Records for the exercise

(* ===== verification/Scheduler.v ===== *)
(** * The weighted mission scheduler ([crates/supervisor/src/scheduler.rs])

    [MissionScheduler] keeps a FIFO of authorized actions per mission, at most
    [max_active] active missions, and a round-robin schedule in which a
    foreground mission has three slots and a background mission one. *)

From S2P Require Import Prelude Extern Ids ResourceBudget.
From Stdlib Require Import ZArith Lia.
From stdpp Require Import prelude gmap strings.

Definition FOREGROUND_WEIGHT : usize := 3.
Definition BACKGROUND_WEIGHT : usize := 1.

Inductive SchedulerError :=
| InvalidConcurrency | MissionAlreadyRegistered | MissionNotRegistered | ActionNotApproved
| MissionCompleted.
#[export] Instance SchedulerError_eq_dec : EqDecision SchedulerError.
Proof. solve_decision. Defined.

Record SchedulerConfig := { SchedulerConfig_max_active : usize }.
Definition SchedulerConfig_new (max_active : usize) : result SchedulerError SchedulerConfig :=
  if negb ((1 <=? max_active) && (max_active <=? 5)) then Err InvalidConcurrency
  else Ok {| SchedulerConfig_max_active := max_active |}.
Definition SchedulerConfig_default : SchedulerConfig := {| SchedulerConfig_max_active := 3 |}.

Inductive ActionAuthorization := PolicyAllowed | AuthApprovalConsumed | AuthDenied.
#[export] Instance ActionAuthorization_eq_dec : EqDecision ActionAuthorization.
Proof. solve_decision. Defined.

Inductive MissionScheduleState := SQueued | SActive | SPaused | SCompleted.
#[export] Instance MissionScheduleState_eq_dec : EqDecision MissionScheduleState.
Proof. solve_decision. Defined.

Record ScheduledAction := {
  ScheduledAction_mission_id : MissionId;
  ScheduledAction_action_id : string;
  ScheduledAction_cwd : string;
  ScheduledAction_env : gmap string string;
  ScheduledAction_stdout_channel : string;
}.

Record MissionQueue := {
  MissionQueue_state : MissionScheduleState;
  MissionQueue_foreground : bool;
  MissionQueue_actions : list ScheduledAction;
  MissionQueue_resource_reason : option string;
}.

Record MissionScheduler := {
  MissionScheduler_config : SchedulerConfig;
  MissionScheduler_missions : gmap MissionId MissionQueue;
  MissionScheduler_registration_order : list MissionId;
  MissionScheduler_schedule : list MissionId;
  MissionScheduler_cursor : usize;
}.

Definition MissionScheduler_new (config : SchedulerConfig)
    : result SchedulerError MissionScheduler :=
  _ ← SchedulerConfig_new (SchedulerConfig_max_active config);
  Ok {|
    MissionScheduler_config := config;
    MissionScheduler_missions := ∅;
    MissionScheduler_registration_order := [];
    MissionScheduler_schedule := [];
    MissionScheduler_cursor := 0 |}.

(** Assignments to the fields the methods write. *)
Definition with_missions (missions : gmap MissionId MissionQueue) (self : MissionScheduler)
    : MissionScheduler := {|
  MissionScheduler_config := MissionScheduler_config self;
  MissionScheduler_missions := missions;
  MissionScheduler_registration_order := MissionScheduler_registration_order self;
  MissionScheduler_schedule := MissionScheduler_schedule self;
  MissionScheduler_cursor := MissionScheduler_cursor self |}.
Definition queue_with_state (state : MissionScheduleState) (q : MissionQueue) : MissionQueue := {|
  MissionQueue_state := state;
  MissionQueue_foreground := MissionQueue_foreground q;
  MissionQueue_actions := MissionQueue_actions q;
  MissionQueue_resource_reason := MissionQueue_resource_reason q |}.
Definition queue_with_actions (actions : list ScheduledAction) (q : MissionQueue)
    : MissionQueue := {|
  MissionQueue_state := MissionQueue_state q;
  MissionQueue_foreground := MissionQueue_foreground q;
  MissionQueue_actions := actions;
  MissionQueue_resource_reason := MissionQueue_resource_reason q |}.
Definition queue_with_reason (reason : option string) (q : MissionQueue) : MissionQueue := {|
  MissionQueue_state := MissionQueue_state q;
  MissionQueue_foreground := MissionQueue_foreground q;
  MissionQueue_actions := MissionQueue_actions q;
  MissionQueue_resource_reason := reason |}.

Definition scheduler_register (mission_id : MissionId) (foreground : bool)
    : stm MissionScheduler SchedulerError unit := λ self,
  match MissionScheduler_missions self !! mission_id with
  | Some _ => (self, Err MissionAlreadyRegistered)
  | None => ({|
      MissionScheduler_config := MissionScheduler_config self;
      MissionScheduler_missions :=
        <[mission_id := {|
          MissionQueue_state := SQueued; MissionQueue_foreground := foreground;
          MissionQueue_actions := []; MissionQueue_resource_reason := None |}]>
        (MissionScheduler_missions self);
      MissionScheduler_registration_order :=
        MissionScheduler_registration_order self ++ [mission_id];
      MissionScheduler_schedule := MissionScheduler_schedule self;
      MissionScheduler_cursor := MissionScheduler_cursor self |}, Ok tt)
  end.

Definition scheduler_enqueue (action : ScheduledAction) (authorization : ActionAuthorization)
    : stm MissionScheduler SchedulerError unit := λ self,
  if bool_decide (authorization = AuthDenied) then (self, Err ActionNotApproved)
  else match MissionScheduler_missions self !! ScheduledAction_mission_id action with
  | None => (self, Err MissionNotRegistered)
  | Some mission =>
      if bool_decide (MissionQueue_state mission = SCompleted) then (self, Err MissionCompleted)
      else (with_missions
              (<[ScheduledAction_mission_id action :=
                  queue_with_actions (MissionQueue_actions mission ++ [action]) mission]>
                (MissionScheduler_missions self)) self, Ok tt)
  end.

Definition active_count (self : MissionScheduler) : usize :=
  size (filter (λ p, MissionQueue_state p.2 = SActive) (MissionScheduler_missions self)).

(** The expansion of the active missions into slots. *)
Definition slots (missions : gmap MissionId MissionQueue) (mission_id : MissionId)
    : list MissionId :=
  match missions !! mission_id with
  | None => []
  | Some mission =>
      if bool_decide (MissionQueue_state mission ≠ SActive) then []
      else replicate (if MissionQueue_foreground mission then FOREGROUND_WEIGHT
                      else BACKGROUND_WEIGHT) mission_id
  end.
Definition rebuild_schedule (self : MissionScheduler) : MissionScheduler := {|
  MissionScheduler_config := MissionScheduler_config self;
  MissionScheduler_missions := MissionScheduler_missions self;
  MissionScheduler_registration_order := MissionScheduler_registration_order self;
  MissionScheduler_schedule :=
    MissionScheduler_registration_order self ≫= slots (MissionScheduler_missions self);
  MissionScheduler_cursor := 0 |}.

(** The loop of [activate_ready]. *)
Fixpoint activate_loop (order : list MissionId) (available : usize)
    (missions : gmap MissionId MissionQueue) : gmap MissionId MissionQueue :=
  match order with
  | [] => missions
  | mission_id :: rest =>
      match missions !! mission_id with
      | None => activate_loop rest available missions
      | Some mission =>
          if (0 <? available) && bool_decide (MissionQueue_state mission = SQueued)
             && negb (is_empty (MissionQueue_actions mission))
          then activate_loop rest (available - 1)
                 (<[mission_id := queue_with_state SActive mission]> missions)
          else activate_loop rest available missions
      end
  end.
Definition activate_ready (self : MissionScheduler) : MissionScheduler :=
  let available := SchedulerConfig_max_active (MissionScheduler_config self) - active_count self in
  if available =? 0 then self
  else rebuild_schedule
    (with_missions (activate_loop (MissionScheduler_registration_order self) available
                      (MissionScheduler_missions self)) self).

Definition scheduler_pause (mission_id : MissionId) (_reason : string)
    : stm MissionScheduler SchedulerError unit := λ self,
  match MissionScheduler_missions self !! mission_id with
  | None => (self, Err MissionNotRegistered)
  | Some mission =>
      if bool_decide (MissionQueue_state mission = SCompleted) then (self, Err MissionCompleted)
      else (activate_ready (rebuild_schedule (with_missions
              (<[mission_id := queue_with_state SPaused mission]>
                (MissionScheduler_missions self)) self)), Ok tt)
  end.

Definition scheduler_complete (mission_id : MissionId)
    : stm MissionScheduler SchedulerError unit := λ self,
  match MissionScheduler_missions self !! mission_id with
  | None => (self, Err MissionNotRegistered)
  | Some mission =>
      (activate_ready (rebuild_schedule (with_missions
         (<[mission_id := queue_with_state SCompleted mission]>
           (MissionScheduler_missions self)) self)), Ok tt)
  end.

Definition set_resource_reason (mission_id : MissionId) (reason : option string)
    : stm MissionScheduler SchedulerError unit := λ self,
  match MissionScheduler_missions self !! mission_id with
  | None => (self, Err MissionNotRegistered)
  | Some mission => (with_missions (<[mission_id := queue_with_reason reason mission]>
                       (MissionScheduler_missions self)) self, Ok tt)
  end.

Definition apply_resource_decision (mission_id : MissionId) (decision : ResourceDecision)
    : stm MissionScheduler SchedulerError unit :=
  match decision with
  | Proceed => set_resource_reason mission_id None
  | Throttle reason => set_resource_reason mission_id (Some reason)
  | ResourcePause reason =>
      _ ← set_resource_reason mission_id (Some reason);
      scheduler_pause mission_id reason
  end.

(** [Iterator::next].  The outer [option] of the outcome is [None] when
    [self.schedule[self.cursor]] is out of bounds (a panic). *)
Fixpoint next_loop (n : nat) (self : MissionScheduler)
    : MissionScheduler * option (option ScheduledAction) :=
  match n with
  | 0 => (self, Some None)
  | S n =>
      match MissionScheduler_schedule self !! MissionScheduler_cursor self with
      | None => (self, None)
      | Some mission_id =>
          let self := {|
            MissionScheduler_config := MissionScheduler_config self;
            MissionScheduler_missions := MissionScheduler_missions self;
            MissionScheduler_registration_order := MissionScheduler_registration_order self;
            MissionScheduler_schedule := MissionScheduler_schedule self;
            MissionScheduler_cursor :=
              (MissionScheduler_cursor self + 1) mod length (MissionScheduler_schedule self) |} in
          match MissionScheduler_missions self !! mission_id with
          | None => (self, Some None)
          | Some mission =>
              if bool_decide (MissionQueue_state mission = SActive) then
                match MissionQueue_actions mission with
                | action :: rest =>
                    (with_missions (<[mission_id := queue_with_actions rest mission]>
                       (MissionScheduler_missions self)) self, Some (Some action))
                | [] => next_loop n self
                end
              else next_loop n self
          end
      end
  end.
Definition scheduler_next (self : MissionScheduler)
    : MissionScheduler * option (option ScheduledAction) :=
  next_loop (length (MissionScheduler_schedule self)) self.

Aim of the exercise
Give again, word for word, every line of the listing above from the one with "Definition BACKGROUND_WEIGHT : usize := 1." to the one with "#[export] Instance MissionScheduleState_eq_dec", both inclusive, and nothing beyond them.

Result for this exercise
Definition BACKGROUND_WEIGHT : usize := 1.

Inductive SchedulerError :=
| InvalidConcurrency | MissionAlreadyRegistered | MissionNotRegistered | ActionNotApproved
| MissionCompleted.
#[export] Instance SchedulerError_eq_dec : EqDecision SchedulerError.
Proof. solve_decision. Defined.

Record SchedulerConfig := { SchedulerConfig_max_active : usize }.
Definition SchedulerConfig_new (max_active : usize) : result SchedulerError SchedulerConfig :=
  if negb ((1 <=? max_active) && (max_active <=? 5)) then Err InvalidConcurrency
  else Ok {| SchedulerConfig_max_active := max_active |}.
Definition SchedulerConfig_default : SchedulerConfig := {| SchedulerConfig_max_active := 3 |}.

Inductive ActionAuthorization := PolicyAllowed | AuthApprovalConsumed | AuthDenied.
#[export] Instance ActionAuthorization_eq_dec : EqDecision ActionAuthorization.
Proof. solve_decision. Defined.

Inductive MissionScheduleState := SQueued | SActive | SPaused | SCompleted.
#[export] Instance MissionScheduleState_eq_dec : EqDecision MissionScheduleState.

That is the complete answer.